Lemma known_preset_schedule (hp : hparams.t) :
  In (hparams.decay_scheme hp) ["luong5"; "luong10"; "luong234"] ->
  0 <= hparams.num_train_steps hp ->
  exists start decay_steps : Z,
    decay_schedule hp = Ok (start, decay_steps, 0.5%R) /\
    0 <= start <= hparams.num_train_steps hp.
Proof.
  intros Hin Hn.
  destruct (decay_schedule hp) as [[[start decay_steps] f] | e] eqn:Hs.
  - destruct (luong_start_bounds hp start decay_steps f Hin Hn Hs) as [Hb ->].
    exists start, decay_steps. split; [reflexivity | exact Hb].
  - exfalso. destruct Hin as [E | [E | [E | []]]]; symmetry in E.
    + rewrite (decay_schedule_luong5 hp E) in Hs. discriminate.
    + rewrite (decay_schedule_luong10 hp E) in Hs. discriminate.
    + rewrite (decay_schedule_luong234 hp E) in Hs. discriminate.
Qed.

Lemma build_learning_rate_ok (hp : hparams.t) (s : Z * Z * R) :
  hparams.warmup_scheme hp = "t2t" ->
  decay_schedule hp = Ok s ->
  exists rate : ScalarTensor, build_learning_rate hp = Ok rate.
Proof.
  intros Hw Hs. destruct s as [[start decay_steps] f].
  eexists.
  apply (build_learning_rate_unfold hp _ start decay_steps f
           (warmup_t2t_unfold _ hp Hw) Hs).
Qed.

(** X2.  Under a luong preset, past warmup and from the start of the decay
    on, one more period of [decay_steps] steps halves the rate exactly. *)
Theorem decay_halves_every_period (hp : hparams.t) :
  In (hparams.decay_scheme hp) ["luong5"; "luong10"; "luong234"] ->
  hparams.warmup_scheme hp = "t2t" ->
  0 <= hparams.num_train_steps hp ->
  exists (start decay_steps : Z) (rate : ScalarTensor),
    decay_schedule hp = Ok (start, decay_steps, 0.5%R) /\
    build_learning_rate hp = Ok rate /\
    forall g : Z,
      0 < decay_steps ->
      start <= g -> hparams.warmup_steps hp <= g ->
      g + decay_steps < 2 ^ 31 ->
      exists r : R,
        rate g = Some r /\ rate (g + decay_steps) = Some (r / 2)%R.
Proof.
  intros Hin Hw Hn.
  destruct (known_preset_schedule hp Hin Hn) as (start & q & Hs & Hb).
  destruct (build_learning_rate_ok hp _ Hw Hs) as (rate & Hrate).
  exists start, q, rate. split; [exact Hs |]. split; [exact Hrate |].
  intros g Hq Hg Hwg Hmax.
  eexists.
  split; [apply (decayed_rate hp rate start q 0.5%R g Hrate Hs); lia || lra |].
  rewrite (decayed_rate hp rate start q 0.5%R (g + q) Hrate Hs)
    by (lia || lra).
  f_equal.
  replace (g + q - start) with ((g - start) + 1 * q) by lia.
  rewrite Z.div_add by lia.
  rewrite Z2Nat.inj_add by (try apply Z.div_pos; lia).
  rewrite pow_add. change (Z.to_nat 1) with 1%nat. rewrite pow_1.
  lra.
Qed.

Lemma decay_halves_every_period_witness :
  exists (rate : ScalarTensor) (r : R),
    build_learning_rate regular_hparams = Ok rate /\
    rate 650 = Some r /\ rate 750 = Some (r / 2)%R.
Proof.
  assert (Hin : In (hparams.decay_scheme regular_hparams)
                  ["luong5"; "luong10"; "luong234"]) by (left; reflexivity).
  assert (Hs : hparams.warmup_scheme regular_hparams = "t2t") by reflexivity.
  assert (Hn : 0 <= hparams.num_train_steps regular_hparams) by discriminate.
  destruct (decay_halves_every_period regular_hparams Hin Hs Hn)
    as (start & q & rate & Hsched & Hrate & Hhalf).
  assert (E : (start, q) = (500, 100)).
  { change (decay_schedule regular_hparams) with
      (@Ok (Z * Z * R) (500, 100, 0.5%R)) in Hsched.
    injection Hsched as <- <-. reflexivity. }
  injection E as -> ->.
  destruct (Hhalf 650) as (r & H1 & H2);
    [reflexivity | discriminate | discriminate | reflexivity |].
  exists rate, r. split; [exact Hrate |]. split; [exact H1 | exact H2].
Defined.

(** X3.  Whatever the recognized decay scheme, for [warmup_steps] and
    [num_train_steps] that are int32 values and a global step that is one,
    the decay stage leaves the rate alone before [start_decay_step]:
    between the end of warmup and the start of the decay the rate is
    exactly the base rate. *)
Theorem rate_plateau_between_warmup_and_decay (hp : hparams.t)
    (start decay_steps : Z) (f : R) :
  hparams.warmup_scheme hp = "t2t" ->
  - 2 ^ 31 <= hparams.warmup_steps hp < 2 ^ 31 ->
  - 2 ^ 31 <= hparams.num_train_steps hp < 2 ^ 31 ->
  decay_schedule hp = Ok (start, decay_steps, f) ->
  exists (warm rate : ScalarTensor),
    _get_learning_rate_warmup (tf_constant (hparams.learning_rate hp)) hp
    = Ok warm /\
    build_learning_rate hp = Ok rate /\
    (forall g : Z,
        - 2 ^ 31 <= g < 2 ^ 31 -> g < start -> rate g = warm g) /\
    (forall g : Z,
        - 2 ^ 31 <= g < 2 ^ 31 ->
        hparams.warmup_steps hp <= g -> g < start ->
        rate g = Some (hparams.learning_rate hp)).
Proof.
  intros Hw _ _ Hs.
  destruct (_get_learning_rate_warmup (tf_constant (hparams.learning_rate hp)) hp)
    as [warm | e] eqn:Hwarm;
    [| rewrite (warmup_t2t_unfold _ _ Hw) in Hwarm; discriminate].
  exists warm. eexists.
  split; [reflexivity |].
  split; [apply (build_learning_rate_unfold hp warm _ _ _ Hwarm Hs) |].
  assert (Hbefore : forall g : Z,
             g < start ->
             tf_cond (g <? start) (warm g)
               (exponential_decay (warm g) (int32_sub g start) decay_steps f)
             = warm g).
  { intros g Hg. unfold tf_cond.
    destruct (Z.ltb_spec g start); [reflexivity | lia]. }
  split.
  - intros g _. exact (Hbefore g).
  - intros g _ Hge Hlt. cbv beta. rewrite (Hbefore g Hlt).
    apply (warmup_rate_after hp _ warm g Hwarm Hge).
Qed.

Lemma rate_plateau_between_warmup_and_decay_witness :
  exists rate : ScalarTensor,
    build_learning_rate regular_hparams = Ok rate /\
    rate 100 = Some 1%R.
Proof.
  assert (Hws : - 2 ^ 31 <= hparams.warmup_steps regular_hparams < 2 ^ 31)
    by (split; [discriminate | reflexivity]).
  assert (Hns : - 2 ^ 31 <= hparams.num_train_steps regular_hparams < 2 ^ 31)
    by (split; [discriminate | reflexivity]).
  destruct (rate_plateau_between_warmup_and_decay regular_hparams
              500 100 0.5%R eq_refl Hws Hns eq_refl)
    as (warm & rate & _ & Hrate & _ & Hplateau).
  exists rate. split; [exact Hrate |].
  apply Hplateau;
    [split; [discriminate | reflexivity] | discriminate | reflexivity].
Defined.

Lemma periods_in_remainder (remain t : Z) :
  0 < t -> t * t <= remain -> remain / (remain / t) = t.
Proof.
  intros Ht Hr.
  pose proof (Z.div_mod remain t ltac:(lia)) as Hdm.
  pose proof (Z.mod_pos_bound remain t Ht) as Hm.
  assert (Hq : t <= remain / t) by (apply Z.div_le_lower_bound; lia).
  symmetry. apply (Z.div_unique_pos remain (remain / t) t (remain mod t)); lia.
Qed.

___

Exercise prompt
All records are to be retyped precisely.

Output
Lemma known_preset_schedule (hp : hparams.t) :
  In (hparams.decay_scheme hp) ["luong5"; "luong10"; "luong234"] ->
  0 <= hparams.num_train_steps hp ->
  exists start decay_steps : Z,
    decay_schedule hp = Ok (start, decay_steps, 0.5%R) /\
    0 <= start <= hparams.num_train_steps hp.
Proof.
  intros Hin Hn.
  destruct (decay_schedule hp) as [[[start decay_steps] f] | e] eqn:Hs.
  - destruct (luong_start_bounds hp start decay_steps f Hin Hn Hs) as [Hb ->].
    exists start, decay_steps. split; [reflexivity | exact Hb].
  - exfalso. destruct Hin as [E | [E | [E | []]]]; symmetry in E.
    + rewrite (decay_schedule_luong5 hp E) in Hs. discriminate.
    + rewrite (decay_schedule_luong10 hp E) in Hs. discriminate.
    + rewrite (decay_schedule_luong234 hp E) in Hs. discriminate.
Qed.

Lemma build_learning_rate_ok (hp : hparams.t) (s : Z * Z * R) :
  hparams.warmup_scheme hp = "t2t" ->
  decay_schedule hp = Ok s ->
  exists rate : ScalarTensor, build_learning_rate hp = Ok rate.
Proof.
  intros Hw Hs. destruct s as [[start decay_steps] f].
  eexists.
  apply (build_learning_rate_unfold hp _ start decay_steps f
           (warmup_t2t_unfold _ hp Hw) Hs).
Qed.

(** X2.  Under a luong preset, past warmup and from the start of the decay
    on, one more period of [decay_steps] steps halves the rate exactly. *)
Theorem decay_halves_every_period (hp : hparams.t) :
  In (hparams.decay_scheme hp) ["luong5"; "luong10"; "luong234"] ->
  hparams.warmup_scheme hp = "t2t" ->
  0 <= hparams.num_train_steps hp ->
  exists (start decay_steps : Z) (rate : ScalarTensor),
    decay_schedule hp = Ok (start, decay_steps, 0.5%R) /\
    build_learning_rate hp = Ok rate /\
    forall g : Z,
      0 < decay_steps ->
      start <= g -> hparams.warmup_steps hp <= g ->
      g + decay_steps < 2 ^ 31 ->
      exists r : R,
        rate g = Some r /\ rate (g + decay_steps) = Some (r / 2)%R.
Proof.
  intros Hin Hw Hn.
  destruct (known_preset_schedule hp Hin Hn) as (start & q & Hs & Hb).
  destruct (build_learning_rate_ok hp _ Hw Hs) as (rate & Hrate).
  exists start, q, rate. split; [exact Hs |]. split; [exact Hrate |].
  intros g Hq Hg Hwg Hmax.
  eexists.
  split; [apply (decayed_rate hp rate start q 0.5%R g Hrate Hs); lia || lra |].
  rewrite (decayed_rate hp rate start q 0.5%R (g + q) Hrate Hs)
    by (lia || lra).
  f_equal.
  replace (g + q - start) with ((g - start) + 1 * q) by lia.
  rewrite Z.div_add by lia.
  rewrite Z2Nat.inj_add by (try apply Z.div_pos; lia).
  rewrite pow_add. change (Z.to_nat 1) with 1%nat. rewrite pow_1.
  lra.
Qed.

Lemma decay_halves_every_period_witness :
  exists (rate : ScalarTensor) (r : R),
    build_learning_rate regular_hparams = Ok rate /\
    rate 650 = Some r /\ rate 750 = Some (r / 2)%R.
Proof.
  assert (Hin : In (hparams.decay_scheme regular_hparams)
                  ["luong5"; "luong10"; "luong234"]) by (left; reflexivity).
  assert (Hs : hparams.warmup_scheme regular_hparams = "t2t") by reflexivity.
  assert (Hn : 0 <= hparams.num_train_steps regular_hparams) by discriminate.
  destruct (decay_halves_every_period regular_hparams Hin Hs Hn)
    as (start & q & rate & Hsched & Hrate & Hhalf).
  assert (E : (start, q) = (500, 100)).
  { change (decay_schedule regular_hparams) with
      (@Ok (Z * Z * R) (500, 100, 0.5%R)) in Hsched.
    injection Hsched as <- <-. reflexivity. }
  injection E as -> ->.
  destruct (Hhalf 650) as (r & H1 & H2);
    [reflexivity | discriminate | discriminate | reflexivity |].
  exists rate, r. split; [exact Hrate |]. split; [exact H1 | exact H2].
Defined.

(** X3.  Whatever the recognized decay scheme, for [warmup_steps] and
    [num_train_steps] that are int32 values and a global step that is one,
    the decay stage leaves the rate alone before [start_decay_step]:
    between the end of warmup and the start of the decay the rate is
    exactly the base rate. *)
Theorem rate_plateau_between_warmup_and_decay (hp : hparams.t)
    (start decay_steps : Z) (f : R) :
  hparams.warmup_scheme hp = "t2t" ->
  - 2 ^ 31 <= hparams.warmup_steps hp < 2 ^ 31 ->
  - 2 ^ 31 <= hparams.num_train_steps hp < 2 ^ 31 ->
  decay_schedule hp = Ok (start, decay_steps, f) ->
  exists (warm rate : ScalarTensor),
    _get_learning_rate_warmup (tf_constant (hparams.learning_rate hp)) hp
    = Ok warm /\
    build_learning_rate hp = Ok rate /\
    (forall g : Z,
        - 2 ^ 31 <= g < 2 ^ 31 -> g < start -> rate g = warm g) /\
    (forall g : Z,
        - 2 ^ 31 <= g < 2 ^ 31 ->
        hparams.warmup_steps hp <= g -> g < start ->
        rate g = Some (hparams.learning_rate hp)).
Proof.
  intros Hw _ _ Hs.
  destruct (_get_learning_rate_warmup (tf_constant (hparams.learning_rate hp)) hp)
    as [warm | e] eqn:Hwarm;
    [| rewrite (warmup_t2t_unfold _ _ Hw) in Hwarm; discriminate].
  exists warm. eexists.
  split; [reflexivity |].
  split; [apply (build_learning_rate_unfold hp warm _ _ _ Hwarm Hs) |].
  assert (Hbefore : forall g : Z,
             g < start ->
             tf_cond (g <? start) (warm g)
               (exponential_decay (warm g) (int32_sub g start) decay_steps f)
             = warm g).
  { intros g Hg. unfold tf_cond.
    destruct (Z.ltb_spec g start); [reflexivity | lia]. }
  split.
  - intros g _. exact (Hbefore g).
  - intros g _ Hge Hlt. cbv beta. rewrite (Hbefore g Hlt).
    apply (warmup_rate_after hp _ warm g Hwarm Hge).
Qed.

Lemma rate_plateau_between_warmup_and_decay_witness :
  exists rate : ScalarTensor,
    build_learning_rate regular_hparams = Ok rate /\
    rate 100 = Some 1%R.
Proof.
  assert (Hws : - 2 ^ 31 <= hparams.warmup_steps regular_hparams < 2 ^ 31)
    by (split; [discriminate | reflexivity]).
  assert (Hns : - 2 ^ 31 <= hparams.num_train_steps regular_hparams < 2 ^ 31)
    by (split; [discriminate | reflexivity]).
  destruct (rate_plateau_between_warmup_and_decay regular_hparams
              500 100 0.5%R eq_refl Hws Hns eq_refl)
    as (warm & rate & _ & Hrate & _ & Hplateau).
  exists rate. split; [exact Hrate |].
  apply Hplateau;
    [split; [discriminate | reflexivity] | discriminate | reflexivity].
Defined.

Lemma periods_in_remainder (remain t : Z) :
  0 < t -> t * t <= remain -> remain / (remain / t) = t.
Proof.
  intros Ht Hr.
  pose proof (Z.div_mod remain t ltac:(lia)) as Hdm.
  pose proof (Z.mod_pos_bound remain t Ht) as Hm.
  assert (Hq : t <= remain / t) by (apply Z.div_le_lower_bound; lia).
  symmetry. apply (Z.div_unique_pos remain (remain / t) t (remain mod t)); lia.
Qed.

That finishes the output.